For a long time now, commuters have been complaining about the King streetcar. The 504 car is the busiest in the city, carrying 60,000 people on a typical day and passing through the heart of the financial district.
Pressure on the line has grown with the rise of Liberty Village, the thriving new residential district south of King Street West east of Dufferin Street. Residents trying to get downtown complain that the streetcar is so crowded that sometimes several go by before they can get aboard. Even when they do get on, they often have to stand cheek by jowl with fellow commuters as the car trundles its way through traffic.
Brett Chang and Taylor Scollon decided to do more than just complain. They decided to do something.
The two young entrepreneurs, both in their early 20s, launched a private bus service, the Liberty Village Express, to ferry residents to Union Station during rush hour at $5 a trip. They ran a pilot version of the service this week. They offered free WiFi. They gave out coffee and tea. They set up a friendly website and invited customers to vote on what other bus routes they would like to see.
Their little venture comes with a fresh, can-do spirit that immediately set it apart from the grey bureaucracy that is the Toronto Transit Commission. But this being Toronto, it wasn't long before people started worrying. Was this the start of a two-tier transit system, with ordinary folk squeezing onto streetcars and the better off getting a superior ride? Does it mean we are giving up on the dream of better public transit for all?
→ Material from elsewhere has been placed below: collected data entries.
(** A segment starting with a dot is matched only by a glob segment that
    starts with a dot. *)
Definition segment_match (glob f : string) : bool :=
  (negb (hidden f) || hidden glob) && wild glob f.

(** Glob segments against path segments: [**] swallows any number of
    segments that do not start with a dot, and needs a segment to stand
    on. *)
Fixpoint segments_match (globs : list string) : list string -> bool :=
  match globs with
  | [] => fun fs => match fs with [] => true | _ :: _ => false end
  | g :: globs' =>
      if String.eqb g "**" then
        fun fs =>
          match fs with
          | [] => false
          | _ :: _ =>
              (fix swallow (fs : list string) : bool :=
                 match globs', fs with
                 | [], [] => true
                 | _, [] => false
                 | _, f :: fs' =>
                     match globs' with
                     | [] => negb (hidden f) && swallow fs'
                     | _ :: _ =>
                         segments_match globs' fs
                         || (negb (hidden f) && swallow fs')
                     end
                 end) fs
          end
      else
        fun fs =>
          match fs with
          | [] => false
          | f :: fs' => segment_match g f && segments_match globs' fs'
          end
  end.

Definition minimatch (file glob : string) : bool :=
  if Str.isEmpty glob then Str.isEmpty file
  else segments_match (split_slash glob EmptyString)
                      (split_slash file EmptyString).

(** The digits after the decimal point, as long division gives them. *)
Fixpoint fraction (fuel : nat) (rest den : Z) : string :=
  match fuel with
  | O => ""
  | S fuel' =>
      if (rest =? 0)%Z then ""
      else NilZero.string_of_int (Z.to_int (10 * rest / den))
           ++ fraction fuel' ((10 * rest) mod den)%Z den
  end.

(** Numerals: integers in decimal, other numbers with up to 17 decimals. *)
Definition NumberToString (n : number) : string :=
  match n with
  | NaN => "NaN"
  | Infinity false => "Infinity"
  | Infinity true => "-Infinity"
  | Fin q =>
      let den := Z.pos (Qden q) in
      let a := Z.abs (Qnum q) in
      (if (Qnum q <? 0)%Z then "-" else "")
      ++ NilZero.string_of_int (Z.to_int (a / den))
      ++ (if (a mod den =? 0)%Z then ""
          else "." ++ fraction 17 (a mod den)%Z den)
  end.

Definition StringToNumber (s : string) : number :=
  if Str.isEmpty s then Fin 0
  else match NilZero.uint_of_string s with
       | Some u => Fin (inject_Z (Z.of_uint u))
       | None => NaN
       end.

(** Calendar arithmetic on days since 1970-01-01. *)
Definition days_from_civil (y m d : Z) : Z :=
  let y' := if (m <=? 2)%Z then (y - 1)%Z else y in
  let era := (y' / 400)%Z in
  let yoe := (y' - era * 400)%Z in
  let mp := if (m >? 2)%Z then (m - 3)%Z else (m + 9)%Z in
  let doy := ((153 * mp + 2) / 5 + d - 1)%Z in
  let doe := (yoe * 365 + yoe / 4 - yoe / 100 + doy)%Z in
  (era * 146097 + doe - 719468)%Z.

Definition civil_from_days (days : Z) : Z * Z * Z :=
  let z := (days + 719468)%Z in
  let era := (z / 146097)%Z in
  let doe := (z - era * 146097)%Z in
  let yoe := ((doe - doe / 1460 + doe / 36524 - doe / 146096) / 365)%Z in
  let doy := (doe - (365 * yoe + yoe / 4 - yoe / 100))%Z in
  let mp := ((5 * doy + 2) / 153)%Z in
  let d := (doy - (153 * mp + 2) / 5 + 1)%Z in
  let m := if (mp <? 10)%Z then (mp + 3)%Z else (mp - 9)%Z in
  let y := (yoe + era * 400)%Z in
  (if (m <=? 2)%Z then (y + 1)%Z else y, m, d).

Definition digits (width : nat) (z : Z) : string :=
  let s := NilZero.string_of_int (Z.to_int z) in
  (fix pad (k : nat) : string :=
     match k with
     | O => s
     | S k' => "0" ++ pad k'
     end) (width - String.length s).

Definition utcString (t : Z) : string :=
  let days := (t / 86400000)%Z in
  let ms := (t mod 86400000)%Z in
  let '(y, m, d) := civil_from_days days in
  nth (Z.to_nat ((days + 4) mod 7))
      ["Sun"; "Mon"; "Tue"; "Wed"; "Thu"; "Fri"; "Sat"] ""
  ++ ", " ++ digits 2 d ++ " "
  ++ nth (Z.to_nat (m - 1))
       ["Jan"; "Feb"; "Mar"; "Apr"; "May"; "Jun";
        "Jul"; "Aug"; "Sep"; "Oct"; "Nov"; "Dec"] ""
  ++ " " ++ digits 4 y ++ " "
  ++ digits 2 (ms / 3600000) ++ ":"
  ++ digits 2 (ms / 60000 mod 60) ++ ":"
  ++ digits 2 (ms / 1000 mod 60) ++ " GMT".

Definition numeral (s : string) : option Z :=
  option_map Z.of_uint (NilZero.uint_of_string s).
(** X9: in MESI mode, a read by [B] right after a write by another core [A]
    to the same address is a miss that returns the value [A] wrote. *)
Theorem mesi_read_after_write_is_fresh
    (calls : list call) (A B : Z) (X : string) (rndA rndB : Z) :
  let self := run calls (__init__ "MESI") in
  A ≠ B → registered self A → registered self B →
  ∃ s1 s2,
    access_memory A X "write" rndA self = (Ret rndA, s1)
    ∧ access_memory B X "read" rndB s1 = (Ret rndA, s2)
    ∧ cache_misses (metrics s2) = cache_misses (metrics s1) + 1.
Proof.
  intros self Hne HA HB.
  destruct (coherent_write_effect self A X rndA (run_coherent calls) HA)
    as (s1 & Hrun1 & Hco1 & _ & _ & Hsh1 & Hinv1 & _ & Hreg1).
  destruct (coherent_access_returns s1 B X "read" rndB Hco1 (Hreg1 B HB))
    as (v & s2 & Hrun2 & E).
  assert (is_miss (is_cached s1 B X) (core_state s1 B X) = true) as Hm.
  { unfold is_miss. rewrite Hinv1 by done. by rewrite orb_true_r. }
  pose proof (me_value _ _ _ _ _ _ _ _ E) as Hv.
  pose proof (me_misses _ _ _ _ _ _ _ _ E) as Hc.
  cbv zeta in Hv, Hc. rewrite Hm in Hv, Hc. rewrite Hsh1 in Hv.
  simpl in Hv. subst v. exists s1, s2. done.
Qed.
It is the same kind of concern we hear whenever anyone tries to inject a bit of competition into a public service, through the creation of charter schools, say, or private health clinics.
In this case, the worries are vastly overdone. Line Six, as its founders call their enterprise, is hardly a threat to the city's sprawling public transit agency, with its fleets of subways, buses and streetcars. The TTC has reacted calmly, saying that it is monitoring the situation but does not know whether Line Six violates its legal monopoly on transit service.
The founders themselves say they are big fans of public transit. They just want to fill a gap where the TTC is clearly failing. If they succeed – and the business is so new it is hard to say what will happen – it could spur the TTC to step up and do better, not just on the King route but elsewhere.
To be fair, the TTC knows there is a problem on King, and on other streetcar lines as well. Giving streetcars a lane of their own on King during rush hour could help. So could letting passengers board through the back doors on the honour system. Eventually, the TTC says, the new, bigger streetcars should improve matters.
Under Andy Byford, the agency's sharp chief executive, the TTC has been working hard on becoming a more customer-focused organization. A little prodding from a private competitor can't hurt.
Transit agencies from London to Hong Kong allow private firms to run some routes, although often under contract to a central authority. Unions tend to hate the idea, but there should be no taboo on private transit service here either.
Let Line Six and its energetic founders give it a go. If they succeed, it could be a boon not only for the frustrated residents of Liberty Village, who will get an alternative to the streetcar, but to transit riders everywhere, as the TTC rises to the private challenge.